The treatment options include splinting the hand to stabilise the thumb, although this affects the mobility and the usability of the thumb. Other options include cortisone injections or deep x-ray therapy, which can also be used to relieve the symptoms. However, this will not stop the condition from progressing. Once all non-surgical options have been exhausted, surgical treatment may be considered with good prospects of success. Well-established techniques from plastic surgery and hand surgery are available for this.
The procedure is performed under regional or general anaesthetic and involves a stay at the clinic (for one night). The bones that form the basal joint (multangular bones) are removed. A new joint is then constructed with the help of tendon fibres from the patient’s own tissue.
After immobilising the joint for four weeks in a plaster cast, the hand may be used again. An additional period of several weeks is also required before the thumb will regain its full range of movement. The end result can be expected after about a year.
CARPAL TUNNEL SYNDROME
Carpal tunnel syndrome, also known as CTS, is a common condition of the hand, whereby, for reasons not yet fully understood, the median nerve of the hand becomes increasingly compressed and limited in its function.

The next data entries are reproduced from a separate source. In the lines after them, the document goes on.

Lemma get_alloc_size_in allocs addr size :
  get_alloc_size allocs addr = Some size ->
  exists base sz, (base, sz) ∈ allocs /\ base <= addr /\ addr + size <= base + sz.
Proof.
  unfold get_alloc_size. destruct (list_find _ allocs) as [[i [b sz]]|] eqn:E1.
  - intros [= ->]. apply list_find_Some in E1 as (Hi & -> & _). exists addr, size.
    split; [by apply list_elem_of_lookup_2 in Hi|lia].
  - destruct (list_find _ allocs) as [[i [b sz]]|] eqn:E2 in |- *; [|done]. cbn. intros [= <-].
    apply list_find_Some in E2 as (Hi & Hb & _). exists b, sz. split; [by apply list_elem_of_lookup_2 in Hi|lia].
Qed.

Lemma resolve_param_tracked m allocs kernel_params i x :
  let p := resolve_param m allocs kernel_params i in
  p_ptr p <> 0 -> p_ptr p <= x < p_ptr p + p_size p ->
  exists base sz, (base, sz) ∈ allocs /\ base <= x < base + sz.
Proof.
  unfold resolve_param. cbv zeta. destruct (negb _); [done|]. destruct (_ =? 0); [done|]. destruct (negb _); [done|].
  destruct (get_alloc_size _ _) as [size|] eqn:E; [|done]. cbn [p_ptr p_size]. intros _ Hx.
  destruct (get_alloc_size_in _ _ _ E) as (b & sz & Hin & Hb). exists b, sz. split; [done|lia].
Qed.

(** ** Parameter indices *)
Definition param_in_range (i : TmInstruction) : bool :=
  match inst_memref i with Some (Param idx) => (0 <=? idx) && (idx <? 2 ^ 64 - 1) | _ => true end.

Lemma count_param_refs_bound insts i idx :
  Forall (fun i => param_in_range i = true) insts -> i ∈ insts -> inst_memref i = Some (Param idx) ->
  0 <= idx < count_param_refs insts.
Proof.
  intros Hr Hi Hm. rewrite Forall_forall in Hr. pose proof (Hr i Hi) as Hri. unfold param_in_range in Hri.
  rewrite Hm, andb_true_iff, Z.leb_le, Z.ltb_lt in Hri. split; [lia|].
  assert (forall l acc, (forall j, j ∈ l -> param_in_range j = true) ->
    acc.1 <= (foldl count_param_step acc l).1 /\ (acc.2 = true -> (foldl count_param_step acc l).2 = true) /\
    (i ∈ l -> idx < (foldl count_param_step acc l).1 /\ (foldl count_param_step acc l).2 = true)) as Hf.
  { induction l as [|j l IH]; intros [mx f] Hl; [split_and!; try (done || lia); by intros ?%elem_of_nil|].
    cbn [foldl]. destruct (IH (count_param_step (mx, f) j)) as (H1 & H2 & H3); [intros; apply Hl, elem_of_cons; by right|].
    assert (mx <= (count_param_step (mx, f) j).1 /\ (f = true -> (count_param_step (mx, f) j).2 = true) /\
            (j = i -> idx < (count_param_step (mx, f) j).1 /\ (count_param_step (mx, f) j).2 = true)) as (G1 & G2 & G3).
    { pose proof (Hl j ltac:(apply elem_of_cons; by left)) as Hj. unfold param_in_range in Hj. unfold count_param_step.
      destruct (inst_memref j) as [[k|?|?]|] eqn:Ej; cbn [fst snd];
        try (split_and!; [lia|done|intros ->; congruence]).
      rewrite andb_true_iff, Z.leb_le, Z.ltb_lt in Hj.
      unfold wrapping_add. rewrite wrap_small by lia. destruct (Z.leb_spec mx k); split_and!; try (done || lia).
      all: intros ->; rewrite Hm in Ej; injection Ej as <-; split; [lia|done]. }
    cbn [fst snd] in *. split_and!; [lia|auto|]. intros [<-|Hin]%elem_of_cons; [|by apply H3]. destruct (G3 eq_refl). split; [lia|auto]. }
  destruct (Hf insts (0, false) Hr) as (_ & _ & H3). destruct (H3 Hi) as [Hlt Hfound]. unfold count_param_refs.
  destruct (foldl count_param_step (0, false) insts) as [mx f]. cbn in *. by rewrite Hfound.
Qed.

The symptoms of carpal tunnel syndrome are pain in the hand during the night, accompanied by a feeling of numbness in the thumb, index and middle fingers. The problem may be initially relieved by non-surgical treatments such as exercises that involve shaking the hand, a splint to immobilise the wrist or cortisone injections into the carpal tunnel. If symptoms persist, a neurological examination will be undertaken to assess nerve conduction velocity. Then, depending on the outcome of this test, surgical intervention may also be considered as an option. Well-established techniques from plastic surgery and hand surgery are available for this.
The procedure can be performed under regional anaesthetic. The compressed nerve is released via a five-centimetre-long incision made between the thumb and the base of the little finger.

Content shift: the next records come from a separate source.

(** Once the sum is initialised, each further input emits its extent and
    one addition, and the sum grows on the right. *)
Lemma size_loop_initialized (axis : Z) (rest : list (XlaOp * Shape.t)) :
  Forall (in_range axis) rest ->
  forall (any : bool) (sum : XlaOp) (b : XlaBuilder),
    size_loop axis (with_shapes rest) (Locals any sum true) b
    = Done (Locals (any || existsb (dynamic_along axis) rest)
                   (fold_left (fun acc input => HloAdd acc (extent_of axis input))
                              rest sum)
                   true)
           (b ++ fold_emits axis sum rest).
Proof.
  induction 1 as [|[input shape] rest Hin _ IH]; intros any sum b.
  - simpl. now rewrite orb_false_r, app_nil_r.
  - apply at_axis_Some in Hin as [[extent dyn] Hd]. cbn [snd] in Hd.
    destruct (at_axis_accessors _ _ _ Hd) as [Hdyn Hdim].
    destruct (at_axis_input axis input _ _ Hd) as [Halong Hext].
    cbn [with_shapes map size_loop fst snd existsb fold_left fold_emits].
    rewrite Hdyn, Hdim, Halong, Hext. fold (with_shapes rest).
    cbn [Shape.is_dynamic Shape.size].
    destruct dyn.
    + cbn [GetDimensionSize emit accumulate size_sum_initialized negb
             dynamic_size_sum Add].
      rewrite IH, orb_true_r, <- !app_assoc. reflexivity.
    + cbn [ConstantR0 emit accumulate size_sum_initialized negb
             dynamic_size_sum Add any_input_dynamic].
      rewrite IH, orb_false_l, <- !app_assoc. reflexivity.
Qed.

(** The whole loop, from the initial locals. *)
Lemma size_loop_initial (axis : Z) (first : XlaOp * Shape.t)
    (rest : list (XlaOp * Shape.t)) (b : XlaBuilder) :
  Forall (in_range axis) (first :: rest) ->
  size_loop axis (with_shapes (first :: rest)) initial_locals b
  = Done (Locals (existsb (dynamic_along axis) (first :: rest))
                 (fold_extents axis first rest) true)
         (b ++ extent_of axis first :: fold_emits axis (extent_of axis first) rest).
Proof.
  intros H. inversion H as [|x l Hin Hrest]; subst.
  destruct first as [input shape].
  apply at_axis_Some in Hin as [[extent dyn] Hd]. cbn [snd] in Hd.
  destruct (at_axis_accessors _ _ _ Hd) as [Hdyn Hdim].
  destruct (at_axis_input axis input _ _ Hd) as [Halong Hext].
  unfold fold_extents.
  cbn [with_shapes map size_loop fst snd existsb].
  rewrite Hdyn, Hdim, Halong, Hext. fold (with_shapes rest).
  cbn [Shape.is_dynamic Shape.size].
  destruct dyn.
  - cbn [GetDimensionSize emit accumulate size_sum_initialized negb
           initial_locals].
    rewrite (size_loop_initialized _ _ Hrest), <- app_assoc. reflexivity.
  - cbn [ConstantR0 emit accumulate size_sum_initialized negb initial_locals
           any_input_dynamic].
    rewrite (size_loop_initialized _ _ Hrest), <- app_assoc. reflexivity.
Qed.

Lemma map_fst_with_shapes (ins : list (XlaOp * Shape.t)) :
  map fst (with_shapes ins) = map fst ins.
Proof. unfold with_shapes. rewrite map_map. reflexivity. Qed.

(** ** The fragment on inputs whose axis is within every rank *)

(** [Compile] with the context taken apart. *)
Lemma Compile_unfold (ins : list (XlaOp * StatusOr Shape.t)) (ax : Z) (b : XlaBuilder) :
  Compile (Context ins ax b)
  = let concat := HloConcatenate (map fst ins) ax in
    match size_loop ax ins initial_locals (b ++ [concat]) with
    | RequiresFailed status b' => RequiresFailed status b'
    | OutOfBounds => OutOfBounds
    | Done st b' =>
      if any_input_dynamic st && (0 <? Z.of_nat (List.length ins)) then
        let result := HloSetDimensionSize concat (dynamic_size_sum st) ax in
        Done result (b' ++ [result])
      else Done concat b'
    end.
Proof. reflexivity. Qed.

Lemma Compile_in_range (axis : Z) (first : XlaOp * Shape.t)
    (rest : list (XlaOp * Shape.t)) (b : XlaBuilder) :
  Forall (in_range axis) (first :: rest) ->
  Compile (Context (with_shapes (first :: rest)) axis b)
  = let concat := HloConcatenate (map fst (first :: rest)) axis in
    let emitted :=
      b ++ concat :: extent_of axis first
        :: fold_emits axis (extent_of axis first) rest in
    if existsb (dynamic_along axis) (first :: rest) then
      let result := HloSetDimensionSize concat (fold_extents axis first rest) axis in
      Done result (emitted ++ [result])
    else Done concat emitted.
Proof.
  intros H. rewrite Compile_unfold. cbv zeta.
  rewrite map_fst_with_shapes, (size_loop_initial _ _ _ _ H).
  cbn [any_input_dynamic dynamic_size_sum].
  replace (0 <? Z.of_nat (List.length (with_shapes (first :: rest)))) with true
    by (symmetry; apply Z.ltb_lt; simpl; lia).
  rewrite andb_true_r.
  destruct (existsb (dynamic_along axis) (first :: rest));
    rewrite <- ?app_assoc; reflexivity.
Qed.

We recommend spending a night in the clinic after carpal tunnel surgery. The hand should also be rested for about four weeks following surgery. Post-operative pain usually improves quickly, although a feeling of numbness in the fingers may persist for a while, depending on how long the individual has had the condition.
Dupuytren’s contracture is a disease of the connective tissue in the palm and fingers. It involves a progressive thickening and shrinking of the tissue; lumps may develop, and the fingers become bent. Patients lose the ability to stretch their fingers and, if the condition worsens, also lose their ability to grip objects. The ring finger and little finger are the most commonly affected.

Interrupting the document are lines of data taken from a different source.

(** The score vector of a query, when the engine has its vectorizer and
    matrix. *)
Definition scores (self : MedicalCodingRAG) (query : string) : option (list Q) :=
  match vectorizer self, embeddings self with
  | Some v, Some e => Some (similarities sk v e query)
  | _, _ => None
  end.

(** [find_similar] over a given [argsort]; [None] also stands for the
    [AttributeError] on an engine whose vectorizer was never set. *)
Definition find_similar_with (argsort : list Q -> list nat)
    (self : MedicalCodingRAG) (query : string) (top_k : Z)
    (exclude_code source_filter : option string) : option (list hit) :=
  match vectorizer self, embeddings self with
  | Some v, Some e =>
      let sims := similarities sk v e query in
      let top_indices := rev (argsort sims) in
      scan top_k exclude_code source_filter (corpus_metadata self) sims top_indices []
  | _, _ => None
  end.

Definition find_similar := find_similar_with np_argsort.

Definition default_top_k : Z := 5.

(** Python's [l[:k]]. *)
Definition slice_to {A} (l : list A) (k : Z) : list A :=
  if 0 <=? k then firstn (Z.to_nat k) l
  else firstn (length l - Z.to_nat (- k)) l.

(** [find_similar_with_rag] of [chapter_3.py]. *)
Definition find_similar_with_rag (rag_engine : MedicalCodingRAG)
    (query_description : string) (top_k : Z) (exclude_code : option string)
  : option (list hit) :=
  match find_similar rag_engine query_description (top_k * 3) exclude_code None with
  | None => None
  | Some candidates =>
      let real_examples :=
        slice_to (List.filter (fun c => String.eqb (h_source c) "real") candidates) top_k in
      let synthetic_examples :=
        List.filter (fun c => String.eqb (h_source c) "synthetic") candidates in
      let results :=
        if Z.of_nat (length real_examples) <? top_k then
          real_examples ++
            slice_to synthetic_examples (top_k - Z.of_nat (length real_examples))
        else real_examples in
      Some (slice_to results top_k)
  end.

End Engine.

Dupuytren’s contracture progresses in stages, but may also stabilise at a certain point for many years. Treatment is by injection of medications that loosen the tissue, making it easy to straighten the crooked finger again. If one or more fingers become so bent that there is a significant loss of hand function, surgical treatment is recommended.
The procedure may be performed under general or regional anaesthetic with a short stay in hospital (one night). The operation involves isolating and removing the strands of connective tissue responsible for the contracture.
In most cases, patients are able to stretch their fingers again after surgery. However, to achieve long-term improvement, post-operative treatment with a hand splint or traction brace is frequently required. Even after surgery has proved effective, renewed contracture may develop over time, which in some circumstances will require further surgery.